Assignment:
Repeat the lines from the line with "Lemma monotone_loadMat_default (matData" to the line with "dictionary it built. *)" in the listing below, keeping both end lines and adding nothing.

Supplied records:
Lemma extends_entry (w w' : world) (o : h5obj) (e : h5entry) :
  extends w w' -> H5py.entry o w = Some e -> H5py.entry o w' = Some e.
Proof.
  intros [_ [l Hl]] He. unfold H5py.entry in *. rewrite Hl.
  rewrite nth_error_app1; [assumption | ].
  apply nth_error_Some. congruence.
Qed.

Lemma monotone_ret {A} (a : A) : monotone (ret a).
Proof. intros w. apply extends_refl. Qed.

Lemma monotone_raise {A} (c : exn_class) (arg : string) :
  monotone (@raise A c arg).
Proof. intros w. apply extends_refl. Qed.

Lemma monotone_lift {A} (r : result A) : monotone (lift r).
Proof. intros w. apply extends_refl. Qed.

Lemma monotone_bind {A B} (m : M A) (f : A -> M B) :
  monotone m -> (forall a, monotone (f a)) -> monotone (bind m f).
Proof.
  intros Hm Hf w. unfold bind. specialize (Hm w).
  destruct (m w) as [[a | e] w1]; cbn [snd] in *; [ | assumption].
  eapply extends_trans; [eassumption | apply Hf].
Qed.

Lemma monotone_try_except {A} (body : M A) (c : exn_class)
  (handler : exn -> M A) :
  monotone body -> (forall e, monotone (handler e)) ->
  monotone (try_except body c handler).
Proof.
  intros Hb Hh w. unfold try_except. specialize (Hb w).
  destruct (body w) as [[a | e] w1]; cbn [snd] in *; [assumption | ].
  destruct (isinstance e c); [ | assumption].
  eapply extends_trans; [eassumption | apply Hh].
Qed.

Lemma monotone_for {A S} (xs : list A) (body : S -> A -> M S) :
  (forall acc x, monotone (body acc x)) ->
  forall acc, monotone (for_ xs body acc).
Proof.
  intros Hb. induction xs as [ | x xs IH]; intros acc; cbn [for_].
  - apply monotone_ret.
  - apply monotone_bind; [apply Hb | apply IH].
Qed.

Lemma monotone_alloc (e : h5entry) : monotone (H5py.alloc e).
Proof. intros w. split; [reflexivity | now exists [e]]. Qed.

Lemma monotone_getitem (o : h5obj) (name : string) :
  monotone (H5py.getitem o name).
Proof.
  intros w. unfold H5py.getitem, H5py.invalid, raise.
  destruct (H5py.entry o w) as [e | ]; [ | apply extends_refl].
  destruct (h_valid e); [ | apply extends_refl].
  destruct (h_node e) as [a | members]; [apply extends_refl | ].
  destruct (dict_get members name); [apply monotone_alloc | apply extends_refl].
Qed.

Lemma monotone_keys (o : h5obj) : monotone (H5py.keys o).
Proof.
  intros w. unfold H5py.keys, H5py.invalid, raise.
  destruct (H5py.entry o w) as [e | ]; [ | apply extends_refl].
  destruct (h_node e); [ | destruct (h_valid e)]; apply extends_refl.
Qed.

Lemma monotone_asarray (o : h5obj) : monotone (H5py.asarray o).
Proof.
  intros w. unfold H5py.asarray, H5py.invalid, raise.
  destruct (H5py.entry o w) as [e | ]; [ | apply extends_refl].
  destruct (h_valid e); [ | apply extends_refl].
  destruct (h_node e); apply extends_refl.
Qed.

Lemma monotone_container_getitem (matData : container) (k : string) :
  monotone (container_getitem matData k).
Proof.
  destruct matData as [f | d]; cbn [container_getitem].
  - apply monotone_bind; [apply monotone_getitem | intros; apply monotone_ret].
  - destruct (dict_get d k); [apply monotone_ret | apply monotone_raise].
Qed.

Lemma monotone_container_keys (matData : container) :
  monotone (container_keys matData).
Proof.
  destruct matData; [apply monotone_keys | apply monotone_ret].
Qed.

Lemma monotone_np_asarray (v : pyvalue) : monotone (np_asarray v).
Proof.
  destruct v; [apply monotone_ret | apply monotone_asarray].
Qed.

Create HintDb monotone.
#[local] Hint Resolve monotone_ret monotone_raise monotone_lift monotone_bind
  monotone_try_except monotone_for monotone_getitem monotone_keys
  monotone_asarray monotone_container_getitem monotone_container_keys
  monotone_np_asarray : monotone.

(** The default branch of [loadMat] closes nothing. *)
Lemma monotone_loadMat_default (matData : container) :
  monotone (loadMat_default matData).
Proof. unfold loadMat_default. auto 12 with monotone. Qed.

(** Whatever the default branch returns, the [matData] it leaves is the
    dictionary it built. *)
Lemma loadMat_default_rebinds (matData : container) (w w' : world)
  (env : container * option ndarray) :
  loadMat_default matData w = (Ok env, w') ->
  is_h5py_File (fst env) = false.
Proof.
  unfold loadMat_default. unfold bind.
  repeat match goal with
         | |- context [match ?m ?x with (_, _) => _ end] =>
             destruct (m x) as [[? | ?] ?]
         end;
  intros H; try discriminate.
  unfold ret in H. injection H as <- _. reflexivity.
Qed.

(** Without a (non-empty) name, an HDF5-backed file is still open when
    [loadMat] is left, by [return] or by an exception: after the rebinding
    of [matData] the test of line 81 sees a dictionary. *)
Lemma loadMat_default_leaves_open (infile : string) (datasets : option string)
  (root : list (string * h5node)) (w : world) :
  dict_get (fs w) infile = Some (HDF5 root) ->
  truthy_str datasets = false ->
  H5py.entry (List.length (objs w)) (snd (loadMat infile datasets w))
  = Some (H5Entry (List.length (objs w)) true (Group root) true).
Proof.
  intros Hfs Hfalsy. unfold loadMat. rewrite Hfalsy.
  set (n := List.length (objs w)).
  set (e0 := H5Entry n true (Group root) true).
  set (w1 := World (fs w) (objs w ++ [e0])).
  assert (Hopen : loadMat_open infile w = (Ok (MFile n), w1)).
  { unfold loadMat_open, try_except.
    rewrite (bind_ok _ (File_hdf5 _ _ Hfs)). reflexivity. }
  rewrite (bind_ok _ Hopen).
  assert (He0 : H5py.entry n w1 = Some e0) by apply entry_new.
  pose proof (monotone_loadMat_default (MFile n) w1) as Hext.
  pose proof (@loadMat_default_rebinds (MFile n) w1) as Hdict.
  unfold bind.
  destruct (loadMat_default (MFile n) w1) as [[env | e] w2]; cbn [snd] in *.
  - specialize (Hdict w2 env eq_refl).
    destruct (fst env) as [f | d]; [discriminate | ].
    unfold ret at 1. destruct (snd env); cbn;
      exact (@extends_entry w1 w2 n e0 Hext He0).
  - exact (@extends_entry w1 w2 n e0 Hext He0).
Qed.
(** A failed execution is the last event of the loop. *)
Lemma entry_run_failed_last settings cfg oldestVer minVer tF tJ i j str t r n v out e :
  Name tF <> Name tJ ->
  entry_run settings cfg oldestVer minVer tF tJ i j str t r ->
  In (TemplateExecute n v) t ->
  (n = Name tF /\ template_run tF v = (out, Some e))
  \/ (n = Name tJ /\ template_run tJ v = (out, Some e)) ->
  exists before, t = (before ++ [TemplateExecute n v])%list.
Proof.
  intros Hne H Hin Hfail.
  destruct H as [Hs | out' e' Hs Hf | rendered out' e' Hs Hf Hj | rendered out' Hs Hf Hj];
    cbn in Hin;
    repeat match goal with
           | H : _ \/ _ |- _ => destruct H
           | H : _ /\ _ |- _ => destruct H
           | H : False |- _ => destruct H
           | H : Log _ _ = TemplateExecute _ _ |- _ => discriminate H
           | H : TemplateExecute _ _ = TemplateExecute _ _ |- _ =>
               injection H as <- <-
           end;
    try congruence.
  - eexists [_]. reflexivity.
  - eexists [_; _]. reflexivity.
Qed.

Lemma loop_run_failed_last settings cfg oldestVer minVer tF tJ i jobs str t r n v out e :
  Name tF <> Name tJ ->
  loop_run settings cfg oldestVer minVer tF tJ i jobs str t r ->
  In (TemplateExecute n v) t ->
  (n = Name tF /\ template_run tF v = (out, Some e))
  \/ (n = Name tJ /\ template_run tJ v = (out, Some e)) ->
  exists before, t = (before ++ [TemplateExecute n v])%list.
Proof.
  intros Hne H. induction H as [| i j jobs str t e' He | i j jobs str t str' t' r He Hl IH];
    intros Hin Hfail.
  - destruct Hin.
  - eapply entry_run_failed_last; eassumption.
  - apply in_app_or in Hin. destruct Hin as [Hin|Hin].
    + pose proof (entry_run_failed_execution _ _ _ _ _ _ _ _ _ _ _ _ _ _ _ Hne He Hin Hfail).
      discriminate.
    + destruct (IH Hin Hfail) as [before ->]. exists (t ++ before)%list.
      rewrite app_assoc. reflexivity.
Qed.
(** [Session.is_expired] *)
Definition is_expired (clk : Clock) (d : SessionDir) (s : Session) : bool :=
  match dir_lookup (session_id s) d with
  | None => true
  | Some f =>
      let mtime := fromtimestamp (st_mtime f) in
      let expiry := (mtime + timedelta_hours SESSION_TTL_HOURS)%Z in
      (now_ clk >? expiry)%Z
  end.

(* ------------------------------------------------------------------ *)
(** ** session.py: the session manager

    The manager's [_current_session] attribute is written and never read;
    it is left out. *)

(** [SESSION_DIR.glob("sess_*.jsonl")], as session ids *)
Definition glob_sessions (d : SessionDir) : list string :=
  filter (fun sid => startswith sid "sess_") (map fst d).

(** [p.stat().st_mtime] *)
Definition mtime_of (d : SessionDir) (sid : string) : Z :=
  match dir_lookup sid d with
  | Some f => st_mtime f
  | None => 0%Z
  end.

(** [xs.sort(key=key, reverse=True)]: a stable sort, largest key first;
    entries with equal keys keep their order. *)
Fixpoint insert_desc (key : string -> Z) (x : string) (l : list string)
  : list string :=
  match l with
  | [] => [x]
  | y :: l' =>
      if (key y <=? key x)%Z then x :: y :: l'
      else y :: insert_desc key x l'
  end.

Fixpoint sort_desc (key : string -> Z) (l : list string) : list string :=
  match l with
  | [] => []
  | x :: l' => insert_desc key x (sort_desc key l')
  end.

(** [SessionManager.generate_session_id]; [suffix] is the random draw. *)
Definition generate_session_id (suffix : string) : string :=
  SESSION_ID_PREFIX ++ suffix.

(** [SessionManager.create_session] *)
Definition create_session (clk : Clock) (suffix : string) (d : SessionDir)
  : outcome (Session * SessionDir) :=
  let session := Session_init (generate_session_id suffix) in
  Session_append clk d session (entry_of clk session_start).

(** [SessionManager.resume_session] *)
Definition resume_session (clk : Clock) (d : SessionDir) (sid : string)
  : outcome (option Session * SessionDir) :=
  let session := Session_init sid in
  match dir_lookup sid d with
  | None => Ok (None, d)
  | Some _ =>
      if is_expired clk d session then Ok (None, d)
      else
        s1 <- Session_load d session ;;
        r <- Session_append clk d s1 (entry_of clk session_resume) ;;
        Ok (Some (fst r), snd r)
  end.

(** The [for] loop of [continue_last_session]. *)
Fixpoint continue_scan (clk : Clock) (d : SessionDir)
    (session_files : list string) : outcome (option Session * SessionDir) :=
  match session_files with
  | [] => Ok (None, d)
  | sid :: rest =>
      let session := Session_init sid in
      if negb (is_expired clk d session) then
        s1 <- Session_load d session ;;
        r <- Session_append clk d s1 (entry_of clk session_continue) ;;
        Ok (Some (fst r), snd r)
      else continue_scan clk d rest
  end.

(** [SessionManager.continue_last_session] *)
Definition continue_last_session (clk : Clock) (d : SessionDir)
  : outcome (option Session * SessionDir) :=
  let session_files := glob_sessions d in
  match session_files with
  | [] => Ok (None, d)
  | _ => continue_scan clk d (sort_desc (mtime_of d) session_files)
  end.

(** [SessionManager.get_or_create_session]; an empty [resume_id] is falsy. *)
Definition get_or_create_session (clk : Clock) (suffix : string)
    (resume_id : option string) (continue_last : bool) (d : SessionDir)
  : outcome (Session * SessionDir) :=
  let fresh := create_session clk suffix in
  let continue_ (d : SessionDir) :=
    if continue_last then
      r <- continue_last_session clk d ;;
      match fst r with
      | Some session => Ok (session, snd r)
      | None => fresh (snd r)
      end
    else fresh d in
  match resume_id with
  | Some sid =>
      if sid =? "" then continue_ d
      else
        r <- resume_session clk d sid ;;
        match fst r with
        | Some session => Ok (session, snd r)
        | None => continue_ (snd r)
        end
  | None => continue_ d
  end.

(* ------------------------------------------------------------------ *)
(** ** tools/base.py: [BaseTool.run] *)

(** [BaseTool.validate_params] *)
Definition validate_params (t : BaseTool) (params : json)
  : outcome BaseToolParams :=
  params_model (metadata t) params.

(** The calls of [session.log_tool_call] made by [run]. *)
Definition env_log_tool_call (clk : Clock) (env : ToolEnv) (tool : string)
    (params result error : json) : outcome ToolEnv :=
  r <- log_tool_call clk (sessions env) (session env) tool params result error ;;
  Ok (mkEnv (fst r) (context env) (snd r)).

Task output:
Lemma monotone_loadMat_default (matData : container) :
  monotone (loadMat_default matData).
Proof. unfold loadMat_default. auto 12 with monotone. Qed.

(** Whatever the default branch returns, the [matData] it leaves is the
    dictionary it built. *)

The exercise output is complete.